» Problem requirements: Please go through the records below and return every line holding the word "eapply".

» Supplied records:
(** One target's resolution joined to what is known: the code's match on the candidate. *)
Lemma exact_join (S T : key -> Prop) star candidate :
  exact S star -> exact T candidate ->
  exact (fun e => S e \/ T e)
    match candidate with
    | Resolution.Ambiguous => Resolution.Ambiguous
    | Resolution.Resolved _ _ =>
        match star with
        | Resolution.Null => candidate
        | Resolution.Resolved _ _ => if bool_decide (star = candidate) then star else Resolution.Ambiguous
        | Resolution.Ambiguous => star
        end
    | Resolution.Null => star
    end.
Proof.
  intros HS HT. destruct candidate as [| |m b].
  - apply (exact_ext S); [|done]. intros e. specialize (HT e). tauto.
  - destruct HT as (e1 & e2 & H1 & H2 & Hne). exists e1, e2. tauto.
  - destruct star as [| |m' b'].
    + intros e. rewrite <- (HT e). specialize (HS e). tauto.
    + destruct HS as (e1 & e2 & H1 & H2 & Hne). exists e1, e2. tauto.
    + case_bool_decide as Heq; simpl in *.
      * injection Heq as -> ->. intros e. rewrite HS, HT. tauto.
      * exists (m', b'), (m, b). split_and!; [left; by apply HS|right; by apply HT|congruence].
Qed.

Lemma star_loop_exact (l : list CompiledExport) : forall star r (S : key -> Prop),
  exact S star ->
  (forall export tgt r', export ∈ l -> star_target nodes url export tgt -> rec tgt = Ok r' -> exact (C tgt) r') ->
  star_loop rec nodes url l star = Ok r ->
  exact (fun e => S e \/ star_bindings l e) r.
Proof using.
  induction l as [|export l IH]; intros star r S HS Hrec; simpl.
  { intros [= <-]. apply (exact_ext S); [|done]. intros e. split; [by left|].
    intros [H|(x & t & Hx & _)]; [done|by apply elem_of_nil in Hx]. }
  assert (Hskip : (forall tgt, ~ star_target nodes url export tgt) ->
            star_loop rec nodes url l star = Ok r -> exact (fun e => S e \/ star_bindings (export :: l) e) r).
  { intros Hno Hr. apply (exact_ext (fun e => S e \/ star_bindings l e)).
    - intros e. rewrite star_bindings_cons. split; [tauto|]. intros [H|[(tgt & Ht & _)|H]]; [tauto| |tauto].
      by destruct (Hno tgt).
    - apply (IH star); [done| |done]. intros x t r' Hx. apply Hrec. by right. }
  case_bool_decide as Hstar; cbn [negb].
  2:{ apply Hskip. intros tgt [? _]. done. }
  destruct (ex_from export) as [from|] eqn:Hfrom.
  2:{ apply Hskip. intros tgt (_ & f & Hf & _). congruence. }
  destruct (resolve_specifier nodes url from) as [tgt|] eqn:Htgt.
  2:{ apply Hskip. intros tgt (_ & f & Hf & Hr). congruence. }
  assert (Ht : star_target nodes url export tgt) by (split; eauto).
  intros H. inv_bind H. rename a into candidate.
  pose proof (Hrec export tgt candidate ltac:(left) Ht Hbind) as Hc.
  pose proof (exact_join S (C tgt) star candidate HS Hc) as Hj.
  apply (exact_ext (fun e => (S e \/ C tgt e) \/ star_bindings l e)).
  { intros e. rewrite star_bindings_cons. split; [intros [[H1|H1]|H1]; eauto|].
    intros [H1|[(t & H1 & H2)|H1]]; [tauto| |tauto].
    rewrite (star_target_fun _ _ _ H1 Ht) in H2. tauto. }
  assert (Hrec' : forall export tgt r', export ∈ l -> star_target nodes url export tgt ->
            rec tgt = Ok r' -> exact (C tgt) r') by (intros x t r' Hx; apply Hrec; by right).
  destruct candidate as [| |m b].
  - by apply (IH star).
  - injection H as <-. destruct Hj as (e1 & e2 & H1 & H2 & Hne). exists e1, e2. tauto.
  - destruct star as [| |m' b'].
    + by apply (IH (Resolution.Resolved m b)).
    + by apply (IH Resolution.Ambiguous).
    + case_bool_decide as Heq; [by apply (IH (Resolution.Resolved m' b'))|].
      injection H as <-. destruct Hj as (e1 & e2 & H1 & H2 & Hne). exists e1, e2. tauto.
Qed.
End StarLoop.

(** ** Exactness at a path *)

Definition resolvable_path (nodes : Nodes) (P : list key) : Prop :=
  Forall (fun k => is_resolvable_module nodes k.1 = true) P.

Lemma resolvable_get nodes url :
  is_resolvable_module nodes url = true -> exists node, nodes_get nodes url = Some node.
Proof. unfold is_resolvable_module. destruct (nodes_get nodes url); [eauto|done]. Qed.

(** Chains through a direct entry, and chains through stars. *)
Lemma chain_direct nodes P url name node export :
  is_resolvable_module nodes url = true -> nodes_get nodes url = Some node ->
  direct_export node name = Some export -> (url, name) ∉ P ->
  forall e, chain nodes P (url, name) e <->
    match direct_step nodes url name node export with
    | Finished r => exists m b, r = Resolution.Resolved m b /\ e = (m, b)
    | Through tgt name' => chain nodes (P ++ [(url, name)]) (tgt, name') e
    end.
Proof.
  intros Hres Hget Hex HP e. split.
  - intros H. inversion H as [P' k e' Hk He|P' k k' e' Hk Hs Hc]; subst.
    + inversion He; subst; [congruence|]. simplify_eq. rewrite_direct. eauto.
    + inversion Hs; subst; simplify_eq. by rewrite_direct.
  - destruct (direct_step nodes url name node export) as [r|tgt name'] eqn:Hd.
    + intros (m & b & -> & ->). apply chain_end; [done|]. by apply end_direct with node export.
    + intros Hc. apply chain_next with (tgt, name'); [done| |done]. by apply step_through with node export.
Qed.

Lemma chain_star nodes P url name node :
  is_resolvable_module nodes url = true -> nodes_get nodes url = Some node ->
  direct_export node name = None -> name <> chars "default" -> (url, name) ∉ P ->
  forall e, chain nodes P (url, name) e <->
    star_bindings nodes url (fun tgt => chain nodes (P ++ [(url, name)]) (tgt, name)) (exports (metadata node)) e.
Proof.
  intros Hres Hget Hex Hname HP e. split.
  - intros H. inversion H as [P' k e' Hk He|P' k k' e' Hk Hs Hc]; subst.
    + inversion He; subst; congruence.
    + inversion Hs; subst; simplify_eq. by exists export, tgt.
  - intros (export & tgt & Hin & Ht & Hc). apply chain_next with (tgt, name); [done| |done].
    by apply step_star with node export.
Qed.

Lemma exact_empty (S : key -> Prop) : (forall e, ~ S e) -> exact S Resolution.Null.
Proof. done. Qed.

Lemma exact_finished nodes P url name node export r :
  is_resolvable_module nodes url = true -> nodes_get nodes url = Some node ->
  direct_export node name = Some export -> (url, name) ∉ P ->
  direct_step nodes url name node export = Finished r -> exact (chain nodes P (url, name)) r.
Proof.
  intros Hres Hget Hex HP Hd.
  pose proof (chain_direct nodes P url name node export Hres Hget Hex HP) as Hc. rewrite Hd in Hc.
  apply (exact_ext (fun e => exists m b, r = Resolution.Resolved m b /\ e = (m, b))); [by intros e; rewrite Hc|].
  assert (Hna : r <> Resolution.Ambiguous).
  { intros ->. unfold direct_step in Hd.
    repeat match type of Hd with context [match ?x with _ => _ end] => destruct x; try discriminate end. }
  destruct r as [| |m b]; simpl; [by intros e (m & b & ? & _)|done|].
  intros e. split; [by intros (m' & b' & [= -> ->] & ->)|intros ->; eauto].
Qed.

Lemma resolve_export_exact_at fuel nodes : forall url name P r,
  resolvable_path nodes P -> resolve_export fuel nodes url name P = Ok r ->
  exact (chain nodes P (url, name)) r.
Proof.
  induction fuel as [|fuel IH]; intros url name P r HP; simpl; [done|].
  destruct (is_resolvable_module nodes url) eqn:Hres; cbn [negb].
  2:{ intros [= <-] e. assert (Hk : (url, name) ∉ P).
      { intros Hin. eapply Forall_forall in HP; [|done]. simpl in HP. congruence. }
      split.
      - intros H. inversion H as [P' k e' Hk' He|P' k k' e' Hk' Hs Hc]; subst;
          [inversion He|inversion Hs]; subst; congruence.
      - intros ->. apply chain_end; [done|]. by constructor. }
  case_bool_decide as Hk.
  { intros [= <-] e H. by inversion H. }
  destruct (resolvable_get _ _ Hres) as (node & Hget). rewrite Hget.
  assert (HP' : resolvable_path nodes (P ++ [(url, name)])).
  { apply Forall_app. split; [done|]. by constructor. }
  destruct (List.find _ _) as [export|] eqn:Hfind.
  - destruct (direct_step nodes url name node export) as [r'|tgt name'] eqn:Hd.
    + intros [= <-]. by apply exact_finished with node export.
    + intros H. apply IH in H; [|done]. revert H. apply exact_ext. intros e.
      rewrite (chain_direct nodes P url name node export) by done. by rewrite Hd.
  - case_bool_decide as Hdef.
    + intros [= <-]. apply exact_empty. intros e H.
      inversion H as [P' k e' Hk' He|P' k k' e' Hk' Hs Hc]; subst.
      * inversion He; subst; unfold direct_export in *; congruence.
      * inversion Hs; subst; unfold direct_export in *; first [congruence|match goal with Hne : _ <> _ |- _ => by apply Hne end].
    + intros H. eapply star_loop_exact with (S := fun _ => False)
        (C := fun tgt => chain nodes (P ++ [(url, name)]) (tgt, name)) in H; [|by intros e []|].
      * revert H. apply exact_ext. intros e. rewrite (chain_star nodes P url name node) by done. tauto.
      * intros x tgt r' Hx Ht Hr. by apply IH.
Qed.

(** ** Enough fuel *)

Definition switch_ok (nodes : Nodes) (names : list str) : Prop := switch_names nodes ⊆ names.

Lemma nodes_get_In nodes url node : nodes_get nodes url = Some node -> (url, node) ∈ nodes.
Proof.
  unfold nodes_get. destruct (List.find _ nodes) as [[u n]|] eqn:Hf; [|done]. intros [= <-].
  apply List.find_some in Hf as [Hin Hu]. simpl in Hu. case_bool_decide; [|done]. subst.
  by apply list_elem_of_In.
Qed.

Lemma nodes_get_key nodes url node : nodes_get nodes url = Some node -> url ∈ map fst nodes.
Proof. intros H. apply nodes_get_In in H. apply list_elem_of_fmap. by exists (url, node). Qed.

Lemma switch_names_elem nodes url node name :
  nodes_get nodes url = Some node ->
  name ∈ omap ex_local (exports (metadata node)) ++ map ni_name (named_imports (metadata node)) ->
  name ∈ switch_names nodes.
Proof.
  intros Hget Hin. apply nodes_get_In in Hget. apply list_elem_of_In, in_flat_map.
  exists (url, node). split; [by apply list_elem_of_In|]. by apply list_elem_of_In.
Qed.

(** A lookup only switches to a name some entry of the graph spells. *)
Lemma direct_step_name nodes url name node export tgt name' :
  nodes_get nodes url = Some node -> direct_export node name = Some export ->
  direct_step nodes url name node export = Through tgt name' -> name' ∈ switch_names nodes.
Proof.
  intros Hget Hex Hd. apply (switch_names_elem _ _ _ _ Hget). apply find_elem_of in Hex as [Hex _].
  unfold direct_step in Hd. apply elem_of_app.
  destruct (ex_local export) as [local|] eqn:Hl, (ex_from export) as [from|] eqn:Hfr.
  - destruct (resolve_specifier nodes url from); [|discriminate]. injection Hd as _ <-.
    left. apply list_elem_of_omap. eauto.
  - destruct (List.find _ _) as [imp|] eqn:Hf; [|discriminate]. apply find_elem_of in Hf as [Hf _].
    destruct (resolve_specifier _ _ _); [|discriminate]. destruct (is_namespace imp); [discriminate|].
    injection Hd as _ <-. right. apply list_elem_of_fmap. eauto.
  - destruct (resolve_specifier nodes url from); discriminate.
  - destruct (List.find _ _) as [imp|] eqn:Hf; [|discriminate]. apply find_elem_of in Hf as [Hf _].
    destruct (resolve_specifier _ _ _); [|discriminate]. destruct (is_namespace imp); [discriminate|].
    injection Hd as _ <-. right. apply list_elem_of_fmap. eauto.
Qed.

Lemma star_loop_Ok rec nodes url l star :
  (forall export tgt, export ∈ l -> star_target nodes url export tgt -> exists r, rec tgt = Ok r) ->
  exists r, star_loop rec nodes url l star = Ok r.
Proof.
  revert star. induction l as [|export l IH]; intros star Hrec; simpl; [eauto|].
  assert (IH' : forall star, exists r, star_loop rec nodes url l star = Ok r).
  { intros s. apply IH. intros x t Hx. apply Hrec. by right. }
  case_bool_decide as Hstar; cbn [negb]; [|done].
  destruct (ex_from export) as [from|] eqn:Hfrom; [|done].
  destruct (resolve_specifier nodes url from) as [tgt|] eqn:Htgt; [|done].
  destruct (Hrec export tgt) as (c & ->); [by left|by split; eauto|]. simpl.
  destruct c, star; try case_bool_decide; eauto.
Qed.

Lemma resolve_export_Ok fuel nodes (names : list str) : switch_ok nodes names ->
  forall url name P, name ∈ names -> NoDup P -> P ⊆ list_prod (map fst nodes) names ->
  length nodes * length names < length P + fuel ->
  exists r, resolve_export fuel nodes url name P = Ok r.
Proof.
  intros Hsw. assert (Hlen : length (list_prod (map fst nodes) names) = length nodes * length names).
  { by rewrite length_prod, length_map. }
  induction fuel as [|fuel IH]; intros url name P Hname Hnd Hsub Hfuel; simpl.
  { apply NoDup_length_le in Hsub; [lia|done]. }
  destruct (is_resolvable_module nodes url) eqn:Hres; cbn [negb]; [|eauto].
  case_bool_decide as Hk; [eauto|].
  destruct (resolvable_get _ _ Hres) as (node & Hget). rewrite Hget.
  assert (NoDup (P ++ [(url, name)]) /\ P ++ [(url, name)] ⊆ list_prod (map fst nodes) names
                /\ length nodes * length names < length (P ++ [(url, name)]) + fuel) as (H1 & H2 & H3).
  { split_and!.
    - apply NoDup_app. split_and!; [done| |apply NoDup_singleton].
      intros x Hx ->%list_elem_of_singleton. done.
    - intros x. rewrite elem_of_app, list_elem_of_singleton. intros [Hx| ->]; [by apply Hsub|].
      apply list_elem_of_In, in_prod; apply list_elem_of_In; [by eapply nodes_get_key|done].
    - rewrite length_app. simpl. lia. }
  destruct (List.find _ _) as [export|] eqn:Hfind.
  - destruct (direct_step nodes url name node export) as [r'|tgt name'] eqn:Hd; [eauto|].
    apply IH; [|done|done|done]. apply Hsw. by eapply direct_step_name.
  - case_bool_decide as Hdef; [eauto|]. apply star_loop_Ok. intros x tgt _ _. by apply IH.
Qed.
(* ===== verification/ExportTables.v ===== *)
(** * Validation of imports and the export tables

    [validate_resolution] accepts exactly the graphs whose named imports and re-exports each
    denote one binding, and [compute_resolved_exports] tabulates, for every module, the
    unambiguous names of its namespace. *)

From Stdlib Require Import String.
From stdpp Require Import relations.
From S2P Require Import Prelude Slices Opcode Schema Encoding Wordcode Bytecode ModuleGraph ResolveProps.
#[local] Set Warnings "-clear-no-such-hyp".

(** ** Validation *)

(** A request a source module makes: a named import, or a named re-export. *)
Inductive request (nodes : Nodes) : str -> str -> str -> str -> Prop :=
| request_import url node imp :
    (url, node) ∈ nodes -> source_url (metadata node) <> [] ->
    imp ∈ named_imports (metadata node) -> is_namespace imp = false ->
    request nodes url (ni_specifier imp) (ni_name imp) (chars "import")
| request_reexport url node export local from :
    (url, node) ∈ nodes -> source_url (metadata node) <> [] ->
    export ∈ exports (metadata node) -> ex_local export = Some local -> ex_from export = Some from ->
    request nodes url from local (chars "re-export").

» Output for this task:
      { intros Hin. eapply Forall_forall in HP; [|done]. simpl in HP. congruence. }
    + intros H. eapply star_loop_exact with (S := fun _ => False)
      apply list_elem_of_In, in_prod; apply list_elem_of_In; [by eapply nodes_get_key|done].
    apply IH; [|done|done|done]. apply Hsw. by eapply direct_step_name.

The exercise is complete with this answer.